During the congress, Xi made little reference to China’s economic weaknesses and praised coronavirus control measures, which include near-daily testing and quarantine rules that have effectively closed the country to the rest of the world. In preparation for the event, China’s top epidemiologist said there was no schedule for relaxation.

Third-quarter growth outpaced the second-quarter increase of just 0.2%, when Shanghai, China’s largest city and financial hub, was placed under a severe two-month lockdown.

In September, retail sales rose just 2.5%, missing a Reuters forecast of 3.3%.

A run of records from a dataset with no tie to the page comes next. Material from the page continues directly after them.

Lemma every_revert_follows_a_failure_witness :
  calls (snd (run Strict "config.json" (Holds (config_of feature_plan))
                second_merge_fails)) =
    [(switch_cmd feature_plan, done); (update_cmd feature_plan, done);
     (merge_cmd feature_plan (RevInt 42), done);
     (merge_cmd feature_plan (RevInt 43), conflict)]
    ++ (revert_cmd feature_plan, done) :: [] /\
  exists pre' c' oc',
    [(switch_cmd feature_plan, done); (update_cmd feature_plan, done);
     (merge_cmd feature_plan (RevInt 42), done);
     (merge_cmd feature_plan (RevInt 43), conflict)] = pre' ++ [(c', oc')] /\
    succeeded oc' = false.
Proof.
  split; [reflexivity|].
  exact (every_revert_follows_a_failure Strict feature_plan "config.json"
           second_merge_fails
           [(switch_cmd feature_plan, done); (update_cmd feature_plan, done);
            (merge_cmd feature_plan (RevInt 42), done);
            (merge_cmd feature_plan (RevInt 43), conflict)]
           [] done eq_refl).
Defined.

Lemma rollback_not_completed p n rho res :
  rollback p n rho res -> ~ In MsgAllProcessed (printed rho).
Proof.
  induction 1 as [n oc E|oc e E He|n oc b rho res E Hb R IH]; simpl.
  - intros [H|[]]; discriminate.
  - intros [H|[]]; discriminate.
  - intros [H|[H|[H|H]]]; try discriminate; [|exact (IH H)].
    subst b. discriminate.
Qed.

Industrial production, which fueled Chinese growth in the first two years of the pandemic, rose 6.3% last month. That was better than analysts’ expectations of 4.5% as the country’s manufacturing industry recovered from crippling supply chain disruptions and lockdowns.

Investments in fixed assets increased by 5.9% during the first nine months of the year. However, property sales, measured by area, fell 22% and new construction starts fell 38% while property investment fell 8%.

This year, policymakers have gradually eased key rates and taken steps to speed up the completion of unfinished housing projects, which have been delayed after a series of defaults by highly indebted developers such as Evergrande.

But they have halted before implementing major stimulus measures and now face a weakening currency and a domestic stock market that lost 34% after factoring in the renminbi’s fall against the greenback.